PROBLEM:
When responding, copy every record below exactly as it appears.

SUPPLIED DATA:
######

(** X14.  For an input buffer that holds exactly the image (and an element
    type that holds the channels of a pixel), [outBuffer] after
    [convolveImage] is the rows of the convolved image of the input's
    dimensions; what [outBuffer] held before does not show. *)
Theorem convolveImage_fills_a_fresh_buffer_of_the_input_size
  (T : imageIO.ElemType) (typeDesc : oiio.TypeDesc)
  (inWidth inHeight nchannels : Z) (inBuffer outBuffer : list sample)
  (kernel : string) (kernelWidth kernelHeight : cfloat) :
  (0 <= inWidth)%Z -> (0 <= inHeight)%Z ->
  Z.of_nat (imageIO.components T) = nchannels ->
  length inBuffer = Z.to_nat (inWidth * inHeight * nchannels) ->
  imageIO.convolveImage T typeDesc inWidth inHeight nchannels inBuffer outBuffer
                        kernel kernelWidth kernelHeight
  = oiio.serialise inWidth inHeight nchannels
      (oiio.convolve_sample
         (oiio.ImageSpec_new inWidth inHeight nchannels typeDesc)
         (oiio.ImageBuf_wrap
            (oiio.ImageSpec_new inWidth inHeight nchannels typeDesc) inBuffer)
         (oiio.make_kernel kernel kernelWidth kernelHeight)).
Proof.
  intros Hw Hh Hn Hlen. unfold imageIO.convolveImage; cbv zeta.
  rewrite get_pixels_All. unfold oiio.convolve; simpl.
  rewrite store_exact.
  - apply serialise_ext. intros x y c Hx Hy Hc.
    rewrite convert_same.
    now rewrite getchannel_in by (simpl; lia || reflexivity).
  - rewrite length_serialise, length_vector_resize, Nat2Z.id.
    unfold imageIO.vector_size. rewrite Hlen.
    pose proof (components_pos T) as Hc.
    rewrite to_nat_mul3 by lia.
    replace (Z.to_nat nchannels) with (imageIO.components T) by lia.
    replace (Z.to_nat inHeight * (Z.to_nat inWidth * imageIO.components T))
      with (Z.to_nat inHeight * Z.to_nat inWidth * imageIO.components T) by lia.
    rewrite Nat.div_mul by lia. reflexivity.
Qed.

######

ANSWER AREA:
(** X14.  For an input buffer that holds exactly the image (and an element
    type that holds the channels of a pixel), [outBuffer] after
    [convolveImage] is the rows of the convolved image of the input's
    dimensions; what [outBuffer] held before does not show. *)
Theorem convolveImage_fills_a_fresh_buffer_of_the_input_size
  (T : imageIO.ElemType) (typeDesc : oiio.TypeDesc)
  (inWidth inHeight nchannels : Z) (inBuffer outBuffer : list sample)
  (kernel : string) (kernelWidth kernelHeight : cfloat) :
  (0 <= inWidth)%Z -> (0 <= inHeight)%Z ->
  Z.of_nat (imageIO.components T) = nchannels ->
  length inBuffer = Z.to_nat (inWidth * inHeight * nchannels) ->
  imageIO.convolveImage T typeDesc inWidth inHeight nchannels inBuffer outBuffer
                        kernel kernelWidth kernelHeight
  = oiio.serialise inWidth inHeight nchannels
      (oiio.convolve_sample
         (oiio.ImageSpec_new inWidth inHeight nchannels typeDesc)
         (oiio.ImageBuf_wrap
            (oiio.ImageSpec_new inWidth inHeight nchannels typeDesc) inBuffer)
         (oiio.make_kernel kernel kernelWidth kernelHeight)).
Proof.
  intros Hw Hh Hn Hlen. unfold imageIO.convolveImage; cbv zeta.
  rewrite get_pixels_All. unfold oiio.convolve; simpl.
  rewrite store_exact.
  - apply serialise_ext. intros x y c Hx Hy Hc.
    rewrite convert_same.
    now rewrite getchannel_in by (simpl; lia || reflexivity).
  - rewrite length_serialise, length_vector_resize, Nat2Z.id.
    unfold imageIO.vector_size. rewrite Hlen.
    pose proof (components_pos T) as Hc.
    rewrite to_nat_mul3 by lia.
    replace (Z.to_nat nchannels) with (imageIO.components T) by lia.
    replace (Z.to_nat inHeight * (Z.to_nat inWidth * imageIO.components T))
      with (Z.to_nat inHeight * Z.to_nat inWidth * imageIO.components T) by lia.
    rewrite Nat.div_mul by lia. reflexivity.
Qed.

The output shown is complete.